**WHAT IS REQUIRED**
The answer is a number and nothing else: the count of lines in these entries containing the word "EmptyString".

Saved entries
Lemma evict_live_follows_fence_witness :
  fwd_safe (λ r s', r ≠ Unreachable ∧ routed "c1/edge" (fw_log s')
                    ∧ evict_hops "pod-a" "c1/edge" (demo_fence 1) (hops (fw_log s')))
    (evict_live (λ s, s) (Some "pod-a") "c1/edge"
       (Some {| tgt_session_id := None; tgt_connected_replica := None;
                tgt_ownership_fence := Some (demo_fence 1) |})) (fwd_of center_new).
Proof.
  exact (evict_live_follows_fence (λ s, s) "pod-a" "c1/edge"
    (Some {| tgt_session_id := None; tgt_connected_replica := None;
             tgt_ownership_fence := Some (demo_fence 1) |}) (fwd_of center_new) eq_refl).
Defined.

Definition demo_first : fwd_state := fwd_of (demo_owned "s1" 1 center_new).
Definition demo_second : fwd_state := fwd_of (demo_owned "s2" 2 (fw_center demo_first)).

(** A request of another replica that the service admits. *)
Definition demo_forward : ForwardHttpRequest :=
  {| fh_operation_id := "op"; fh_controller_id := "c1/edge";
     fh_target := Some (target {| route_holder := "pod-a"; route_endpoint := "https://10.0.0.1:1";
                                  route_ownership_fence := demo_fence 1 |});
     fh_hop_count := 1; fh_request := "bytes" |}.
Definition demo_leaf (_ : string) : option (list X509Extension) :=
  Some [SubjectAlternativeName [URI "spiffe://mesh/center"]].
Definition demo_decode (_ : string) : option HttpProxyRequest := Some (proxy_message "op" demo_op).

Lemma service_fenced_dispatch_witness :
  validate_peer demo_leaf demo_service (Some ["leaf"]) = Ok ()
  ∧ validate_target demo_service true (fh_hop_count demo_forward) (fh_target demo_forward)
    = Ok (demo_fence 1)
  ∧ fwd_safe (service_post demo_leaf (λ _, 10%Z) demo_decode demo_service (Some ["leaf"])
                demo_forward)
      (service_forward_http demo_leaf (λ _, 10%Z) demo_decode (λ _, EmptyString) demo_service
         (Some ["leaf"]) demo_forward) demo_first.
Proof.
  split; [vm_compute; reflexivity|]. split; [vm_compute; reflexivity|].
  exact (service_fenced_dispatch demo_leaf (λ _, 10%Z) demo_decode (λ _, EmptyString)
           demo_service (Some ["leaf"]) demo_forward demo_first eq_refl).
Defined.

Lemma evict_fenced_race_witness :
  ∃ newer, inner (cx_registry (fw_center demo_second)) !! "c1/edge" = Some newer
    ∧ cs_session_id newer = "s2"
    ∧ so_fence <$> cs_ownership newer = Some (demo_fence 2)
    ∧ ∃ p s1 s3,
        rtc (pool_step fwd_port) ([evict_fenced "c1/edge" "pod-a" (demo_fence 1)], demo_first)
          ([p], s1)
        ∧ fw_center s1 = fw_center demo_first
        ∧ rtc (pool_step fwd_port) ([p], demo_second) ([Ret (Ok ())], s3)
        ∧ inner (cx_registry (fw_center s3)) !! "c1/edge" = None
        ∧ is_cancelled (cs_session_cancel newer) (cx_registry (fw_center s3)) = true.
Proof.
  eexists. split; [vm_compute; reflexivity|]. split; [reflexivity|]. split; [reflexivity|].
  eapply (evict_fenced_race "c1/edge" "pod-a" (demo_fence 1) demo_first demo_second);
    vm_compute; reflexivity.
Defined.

**RESULT FOR THIS EXERCISE**
2